In previous readings, I have frequently seen the concept of the subgroup generated by set $X$ (otherwise denoted as $gp(X)$ ) explained as follows:
"$gp(X)$ is the subgroup that is generated from all possible finite compositions of the elements of $X$ and their inverses"
However, I came across a definition today that I have not previously seen. It reads as follows:
"let $gp(X)$ be defined as the intersection of all subgroups of $G$ containing $X$"
Upon first glance, this seems fairly obvious...if a subgroup $H$ contains the elements that comprise the set $X$, then by definition of "subgroup", $H$ clearly also contains the inverse elements of the elements belonging to set $X$. Additionally, because $H$ is a subgroup, it clearly also contains the identity element.

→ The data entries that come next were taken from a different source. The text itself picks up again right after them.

Lemma data_save_step_run w i fd body s r s' :
  data_save_step w i s = Ret (r, s') → mtd_dev s !! i = Some fd → buf_holds w body s →
  frame w s s' ∧ buf_holds w body s' ∧
  (∀ fd', fd' ≠ fd → media fd' (dev s') = media fd' (dev s)) ∧
  (if r is Some c then c ≠ SYSVAR_SUCCESS else part_holds fd body (dev s')).
Proof.
  intros Hrun Hfd Hb. unfold data_save_step in Hrun. run_step Hrun.
  destruct (erase_mtd_run _ _ _ _ _ Hrun0 Hfd) as (Hc1 & Ho1 & Her).
  apply (buf_holds_core _ _ _ _ Hc1) in Hb.
  destruct (Z.eqb_spec x 0) as [->|]; cbn [negb] in Hrun.
  2: { injection Hrun as <- <-. split_and!; [by apply frame_core|done|done|done]. }
  run_step Hrun. destruct (check_save_run _ _ _ _ _ Hrun1 Hb) as (-> & Hb2 & Hf2 & Hd2).
  cbn [negb Z.eqb SYSVAR_SUCCESS] in Hrun. cbv delta [SYSVAR_SUCCESS] in Hrun. cbn in Hrun.
  run_step Hrun. apply read_buf_Ret in Hrun2 as (_ & Heq & ->). injection Heq as <-.
  rewrite (buf_holds_data_len _ _ _ Hb2) in Hrun.
  run_step Hrun.
  assert (mtd_dev x1 !! i = Some fd) as Hfd2.
  { destruct Hf2 as [-> _]. by rewrite (core_fds _ _ Hc1). }
  destruct (write_part_run _ _ _ _ _ _ _ Hrun2 Hfd2 Hb2) as (Hc3 & Ho3 & Hw3).
  assert (frame w s x2) as Hf3.
  { eapply frame_trans; [by apply frame_core|]. eapply frame_trans; [done|by apply frame_core]. }
  assert (∀ fd', fd' ≠ fd → media fd' (dev x2) = media fd' (dev s)) as Ho.
  { intros fd' Hne. by rewrite Ho3, Hd2, Ho1. }
  apply (buf_holds_core _ _ _ _ Hc3) in Hb2.
  destruct (Z.eqb_spec x SYSVAR_BLOCK_SIZE) as [Hx|]; cbn [negb] in Hrun.
  - injection Hrun as <- <-. split_and!; [done|done|done|]. apply Hw3; [done|].
    rewrite Hd2. by apply Her.
  - run_step Hrun. injection Hrun as <- <-.
    apply print_err_core in Hrun3 as [Hc4 Hd4]. rewrite Hd4. split_and!; [|by eapply buf_holds_core|done|done].
    eapply frame_trans; [done|by apply frame_core].
Qed.
End save_load.

(** ** Loading *)

Section load.
Context `{HP : CPlatform, HA : Allocator, HG : Garbage} {D : Type} `{!MtdDriver D, !MtdLaws D}.
Implicit Types s : lib D.

(** The buffer is a live 64K block of arbitrary bytes. *)
Definition ready (w : which) s : Prop :=
  slot_live w s ∧ buf_shape (buf (get_slot w s)) ∧
  total_len (buf (get_slot w s)) = SYSVAR_BLOCK_SIZE - SYSVAR_HEAD.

I see that a nice trick to "pick out these elements" is by imposing an intersection with another subgroup $J$ that also contains the set $X$. In this way, subgroup $J$ and subgroup $H$ clearly both contain all elements of set $X$, the inverses of the elements of set $X$, and the identity.
It seems like only two subgroups are necessary to pick out these elements...which inspires two questions:
Why define this as "intersection of all subgroups"?
What happens if there is only one subgroup that contains $X$?
It seems to me that the first defintion avoids these issues.